----- MATERIAL SUPPLIED -----
(* ===== verification/Prelude.v ===== *)
(** * etherAdapter: a verification development

    etherAdapter is a process that takes the binary sampling data devices send
    over TCP, modbus/TCP and HTTP, decodes it by the layouts of a configuration
    database, and inserts the rows into the EtherDB time-series database.  Its
    own code is [src/src/adapter]; it runs on a network library, [src/src/net]
    (event loop, connections, buffers, an HTTP parser), and a base library,
    [src/src/base].  This library models that code as executable definitions,
    function by function, and proves what makes it correct.

    ** The program

<<
   devices --TCP--> TcpConnection --> IngestServer --chunks--> ParserWorker --batches--+
                    (Tcp)             (Ingest)     queue       (Pipeline)     queues   |
                                                               FrameCodec              v
   clients --HTTP-> TcpConnection --> HttpIngest ----------batches--------------> EtherDBWriter --> EtherDB
                                      (HttpIngest)                                (Writer)          client
   ModbusPoller --requests--> devices     ConfigDB: who sends what, in which layout
>>

    An event loop runs the two servers and their connections; the parser and the
    writer each have a thread; the modbus poller has one per device.  The components share the
    configuration (read only), the queues and the counters.

    ** Files

    In dependency order; the theorems named are the main ones of each part.

    - [Prelude]: machine integers, list slices with integer bounds, the option
      monad's lemmas, copies into a buffer.
    - [DeviceModel] ([adapter/DeviceModel.h]): fields, frames, devices, groups.
    - [Floats]: IEEE-754 values as bit patterns and the conversions between
      [float], [double] and integers.
    - [FrameCodec] ([adapter/FrameCodec.{h,cpp}]) with [FrameCodecLoads] (loads,
      bit fields and records against reference definitions), [Slicer] (the laws
      of a slicing loop, as a class, and what follows from them),
      [FrameCodecStream] (the two slicers satisfy the laws), [FrameCodecWire]
      (encoders of the wire format) and [FrameCodecProps]: no access outside the
      stream buffer or the row, termination, fewer than 64 KiB left pending
      ([feed_safe], [feedModbus_safe]); the result does not depend on how TCP cut
      the stream ([feed_segmentation], [feedModbus_segmentation]); what a peer
      encodes is what is decoded ([feed_roundtrip], [feedModbus_roundtrip],
      [decodePayload_correct], [float_field_exact]).
    - [CText]: [strtol] and friends, [std::to_string], substring searches.
    - [ConfigDB] ([adapter/ConfigDB.{h,cpp}]), [ConfigDBGroups], [ConfigDBProps]:
      the loaders, the grouping of devices by endpoint, the lookups; a
      configuration that loads is well formed ([loadAll_well_formed]), the groups
      partition the devices ([rebuildIndexes_partition], [rebuildIndexes_status]),
      lookups are exact ([matchGroup_correct]), columns hold their fields
      ([materialized_column_fits]).
    - [Pipeline] ([adapter/Pipeline.h], [ParserWorker.{h,cpp}],
      [PublishQueue.{h,cpp}]) and [ParserProps]: the parser thread refines
      decoding alone ([parserRun_conserves]) and flushes in time
      ([parserLoop_flush_policy]).
    - [DoubleText], [Strtod]: printing and reading of doubles; [DoubleNearest]: the
      double that is read is a nearest one to the decimal number written
      ([f64_of_ratio_nearest]).
    - [AdapterConfig] ([base/ConfigParser.h], [adapter/AdapterConfig.{h,cpp}]):
      the INI reader and the settings ([iniLoad_text], [loadConfig_limits]).
    - [Writer] ([adapter/EtherDBWriter.{h,cpp}]) and [WriterProps]: staging
      buffers, statements and SQL refine plain insertion in order
      ([writerRun_inserts], [staged_value]).
    - [HttpModel], [HttpExec] ([net/http/http_parser.{h,c}]), [HttpSafety],
      [HttpRuns], [HttpRequest], [HttpChunks], [HttpUrl]: the HTTP parser state by
      state; safety and termination on every input
      ([http_parser_execute_safe]), round trips of requests and chunked bodies
      ([http_parser_execute_requests], [http_parser_execute_chunks]), numbers and
      names ([content_length_exact], [header_name_recognised]), URLs
      ([http_parser_parse_url_ok]).
    - [Ingest] ([adapter/IngestServer.{h,cpp}]): the server refines a memoryless
      filter of messages ([ingestRun_filters]).
    - [HttpIngest] ([adapter/HttpIngest.{h,cpp}]), [JsonText] (JSON objects as a
      client may spell them) and [HttpIngestProps]: each request has one outcome,
      which fixes its response, its batch and its counts ([httpRun_ends]); the
      objects the reader accepts, with their escapes, spaces and decimal numbers
      ([parseJsonFields_reads]), and what it does not decode ([json_escapes_kept]);
      independence of how the requests are cut ([httpRun_segments]).
    - [ModbusPoller] ([adapter/ModbusPoller.{h,cpp}]): the requests a device gets and
      that they keep coming ([runDevice_requests], [runDevice_live]).
    - [Buffer] ([net/Buffer.h], [base/ByteOrder.cpp]): the two-index byte buffer
      refines a list of bytes ([applyOp_ok]); integers in network order
      ([appendInts_readInts]).
    - [Tcp] ([net/TcpConnection.{h,cpp}], [Channel.{h,cpp}], and what the poller,
      the loop and the server do with one connection), [TcpInv] (the invariant and one lemma per operation) and [TcpProps]: no
      assertion fails as long as none of three events happens ([tcp_safe],
      [may_happen]), which are reachable and not survived: an error reported for a
      closed connection with unread input, the server destroyed during an orderly
      shutdown, and another thread's [shutdown] that stores its state behind the
      close ([tcp_unsafe_events]); without them bytes stay in order and the write
      side closes behind the last ([tcp_in_order]), output drains ([tcp_drains]), and
      the callbacks come as [Ingest] assumes ([connections_ingest]).
    - [Loop] ([net/EventLoop.{h,cpp}], [EPollPoller.{h,cpp}]): a loop instruction by
      instruction, with the threads and signals around it, its functors, its
      channels and its wakeup descriptor; [LoopInv] (the invariant) and [LoopProps]:
      no assertion fails ([loop_safe]), functors are called once each and in the
      order they were queued ([loop_executes]), the loop does not sleep over work
      ([loop_wakes]), a request to quit before [loop] is lost ([quit_forgotten]).
    - [LoopThread] ([net/EventLoopThread.{h,cpp}]): the hand-over of a loop from the
      thread that runs it, and the race of its destructor ([thread_destructor]).
    - [Server] ([net/TcpServer.{h,cpp}], [Acceptor.{h,cpp}],
      [EventLoopThreadPool.{h,cpp}]): a server, its acceptor and its connections over
      the loops of a pool; [ServerInv] (the invariant) and [ServerProps]: no
      assertion fails while the server lives ([server_safe]), connections go to the
      loops in turn and stay there ([server_spreads]), when a server can be
      destroyed and what happens when it is destroyed too early
      ([server_destroyed], [server_destroyed_early]).
    - [ServerTcp]: the connections of [Server] are those of [Tcp] with their buffers
      forgotten ([connection_refines]).
    - [HttpObserve] (callbacks that only observe see the events of the recording
      ones, for every input), [HttpForm] ([base/Ascii.cpp], what [base/String.h] and
      URL coding do), [HttpServerParser] and [HttpServerProps]
      ([net/http/HttpParser.{h,cpp}], [HttpServer::doMessage]): the method,
      path and body of a printed request are handed on as they were, its parameters
      and fields trimmed and in lower case as [server_reads] says, pipelined ones are merged
      ([server_merges]), bad escapes are not survived ([server_asserts]).
    - [Timers] and [TimersProps] ([net/TimerQueue.cpp], [Timer.{h,cpp}]): the timers
      of an event loop, their heap and the callbacks that add and cancel timers:
      exactly the due timers fire ([timers_fire]), cancelled ones never again
      ([cancelled_never_fires]).
    - [Times] ([base/Timestamp.{h,cpp}]): the calendar with its inverse ([gmtime_ok])
      and the texts of a time stamp, which read back ([toFormattedString_reads]).
    - [Logging] ([adapter/AdapterLog.{h,cpp}], [base/LogFile.{h,cpp}], the buffer of
      [base/LogStream.h]): lines, and rolling files over the C library's streams;
      [LogStream] ([base/LogStream.cpp]): numbers in lines ([convert_correct]).
    - [AsyncLog] ([base/AsyncLogging.{h,cpp}]), the thread that writes the log with
      those that append and the owner that starts and stops it, and
      [AsyncLogProps]: lines reach the files in order ([log_in_order]) and do so in
      the end ([log_live]), but for what [stop] loses ([log_stop]).
    - [Lifecycle]: contexts of connections ([doMessageOn_ok]) and the destructors of
      pollers and connections ([loop_destroyed], [connection_destroyed]).
    - [Sha256] ([base/Sha256.h]): the hash fed in pieces against its definition on
      the whole message, and its wrong constant ([sha256_pieces]); [Passwords]: what
      a stored hash accepts ([verifyPassword_spec]).
    - [AdapterMain] ([adapter/main.cpp], the rest of [AdapterApp.cpp]): arguments,
      directories ([mkdirs_spec]), set-up of the log, statistics
      ([statsDeltas_sum]).
    - [AdapterApp] ([adapter/AdapterApp.{h,cpp}]), [AdapterAppProps] and [EndToEnd]:
      the components composed, for every interleaving of their threads: what is
      decoded is inserted exactly once and in order ([adapterRun_delivers]), and the
      values on the wire are the values in the database
      ([adapterRun_end_to_end]).

    ** Conventions

    A machine integer is a [Z] with its wrap-around written out ([u8] .. [u64],
    [swrap]); bytes are [Z]s in [0 .. 255]; a double is its bit pattern; a
    [std::string] is a [string], a buffer a [list Z].  A pointer into a buffer is
    the rest of the buffer from there, a pointer into a table an index.
    [None] stands for what the code must not do: a failed assertion, an access
    outside an object, undefined behaviour.  That a function does not return
    [None] is always a theorem, not an assumption.  Only the timers say what
    happens when memory runs out ([NoMemory]); elsewhere it does not.

    Loops that are not structural take fuel.  A slicer gets one turn per byte in
    its buffer and one more (each turn that continues drops a byte at least);
    [http_parser_execute] one turn per byte, eight states for each byte at most;
    the JSON and header loops the length of their text and one more; the writer's
    loops one turn per row; the loop around [fwrite] one turn per byte; a number of
    64 bits twenty digits.  The theorems above state that the result is never
    the one of missing fuel.

    Threads are sequences of events in any interleaving ([AppEvent],
    [NetEvent], [TcpEvent], [LoopEvent], [ThreadEvent], [ServerEvent], [LogEvent]).
    In [Tcp] an event of the loop is one step, and a call of another thread is
    three: it tests the state, it stores the new one, it queues its functor.  A concurrent queue keeps the order of each of its producers and is consumed by
    one thread.

    ** What is a parameter

    Code outside [src/] or below the language: the EtherDB client ([DbClient], an
    abstract state with its operations), the results of SQLite's statements and
    its text of a REAL, the order in which an [unordered_map] is traversed and the
    one [std::sort] gives to equal elements ([StdSort]), what
    [llround] does outside [long long], the answers of the kernel to [send],
    [recv], [connect], [time], [fopen] and [fwrite], the allocator of timers, and what the users of a
    connection or a timer do in its callbacks.
    Sizes of input are bounded where the code counts on it: below 2^64 bytes in a
    stream, 64 KiB for a URL, 1 GiB sent over or waiting unread in a connection.
    Two signed results that C++ leaves undefined when they do not fit an [int]
    are taken to wrap: [eventType] ([routeDevice]) and [failStreak]
    ([connect_failed]).  A connection is taken to live as long as its functors are
    queued, although [send]'s holds a bare [this].

    ** What is not modelled

    The text of each log message, and [operator<<] of a [double]; thread start and
    join but for the threads of loops and of the log; the calls that open sockets
    and files; the Windows branches (the completion-port poller among them) and
    the [poll] one; the mqtt stub, which does nothing; sessions, servlets, files
    and responses of the HTTP server, UDP, idle-timeout servers and the console
    channel, which the adapter does not use; the base library's own [Logger], its
    thread pool, bounded queues and wrappers of threads
    and locks; and third-party code: SQLite, zlib and the lock-free queue, which
    appear by their contracts. *)

From stdpp Require Import base list numbers gmap strings.
From Stdlib Require Import ZArith Lia.

Declare Scope ether_scope.
Delimit Scope ether_scope with ether.
Open Scope ether_scope.
Local Open Scope Z_scope.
-----
Retype every line up to and including the one that contains "database, and inserts", beginning at the first line of the records, with no edits.

RESPONSE TO THE EXERCISE:
(* ===== verification/Prelude.v ===== *)
(** * etherAdapter: a verification development

    etherAdapter is a process that takes the binary sampling data devices send
    over TCP, modbus/TCP and HTTP, decodes it by the layouts of a configuration
    database, and inserts the rows into the EtherDB time-series database.  Its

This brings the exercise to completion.